[Records supplied Boundary: Start]
(** X14. The entry that [addTransactionDOM] appends for a transaction
    whose amount is finite, not zero and below [10^21] in magnitude: it
    goes after the entries already shown, its class is [minus] for a
    negative amount and [plus] otherwise, and its amount text is one sign,
    the dollar sign, an integer part without superfluous zero, a dot and
    exactly two digits, this decimal being the one nearest to the exact
    magnitude (never a second minus sign). An amount that is zero, of
    either sign, is shown as [+$0.00] in class [plus], and an infinite
    amount, which the form accepts, as [+$Infinity] or [-$Infinity]. *)
Theorem history_entry_shape (t : Transaction) (tr : ExpenseTracker) :
  (forall s m e,
      amount t = S754_finite s m e ->
      fst (exact_ratio m e) < 10 ^ 21 * snd (exact_ratio m e) ->
      exists ip fp,
        list_items (addTransactionDOM t tr)
        = list_items tr
          ++ [ {| className := if s then lit "minus" else lit "plus";
                  dataset_id := id t;
                  textSpan := text t;
                  categorySpan := category t;
                  amountSpan := (if s then lit "-" else lit "+")
                                ++ lit "$" ++ ip ++ lit "." ++ fp |} ]
        /\ integer_text ip
        /\ length fp = 2%nat
        /\ Forall (fun c => is_digit c = true) fp
        /\ nearest_hundredths (fst (exact_ratio m e)) (snd (exact_ratio m e))
             (digits_value (ip ++ fp)))
  /\ (forall s,
        amount t = S754_zero s ->
        list_items (addTransactionDOM t tr)
        = list_items tr
          ++ [ {| className := lit "plus";
                  dataset_id := id t;
                  textSpan := text t;
                  categorySpan := category t;
                  amountSpan := lit "+$0.00" |} ])
  /\ (forall s,
        amount t = S754_infinity s ->
        list_items (addTransactionDOM t tr)
        = list_items tr
          ++ [ {| className := if s then lit "minus" else lit "plus";
                  dataset_id := id t;
                  textSpan := text t;
                  categorySpan := category t;
                  amountSpan := (if s then lit "-" else lit "+")
                                ++ lit "$Infinity" |} ]).
Proof.
  split; [|split].
  - intros s m e Ha Hlt.
    destruct (toFixed2_finite false m e Hlt) as (ip & fp & E & Hrest).
    exists ip, fp. split; [|exact Hrest].
    unfold addTransactionDOM, with_list_items. cbn [list_items].
    rewrite Ha, lt_zero_finite. cbn [Math_abs SFabs].
    rewrite E. reflexivity.
  - intros s Ha. unfold addTransactionDOM, with_list_items. cbn [list_items].
    rewrite Ha. now destruct s.
  - intros s Ha. unfold addTransactionDOM, with_list_items. cbn [list_items].
    rewrite Ha. now destruct s.
Qed.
[Records supplied Boundary: End]
▸ Work order: Within the listing above, give again exactly every line from the line with "(forall s m" through the line with "(snd (exact_ratio m e))", both included, and no other line.

▸ Exercise solution:
  (forall s m e,
      amount t = S754_finite s m e ->
      fst (exact_ratio m e) < 10 ^ 21 * snd (exact_ratio m e) ->
      exists ip fp,
        list_items (addTransactionDOM t tr)
        = list_items tr
          ++ [ {| className := if s then lit "minus" else lit "plus";
                  dataset_id := id t;
                  textSpan := text t;
                  categorySpan := category t;
                  amountSpan := (if s then lit "-" else lit "+")
                                ++ lit "$" ++ ip ++ lit "." ++ fp |} ]
        /\ integer_text ip
        /\ length fp = 2%nat
        /\ Forall (fun c => is_digit c = true) fp
        /\ nearest_hundredths (fst (exact_ratio m e)) (snd (exact_ratio m e))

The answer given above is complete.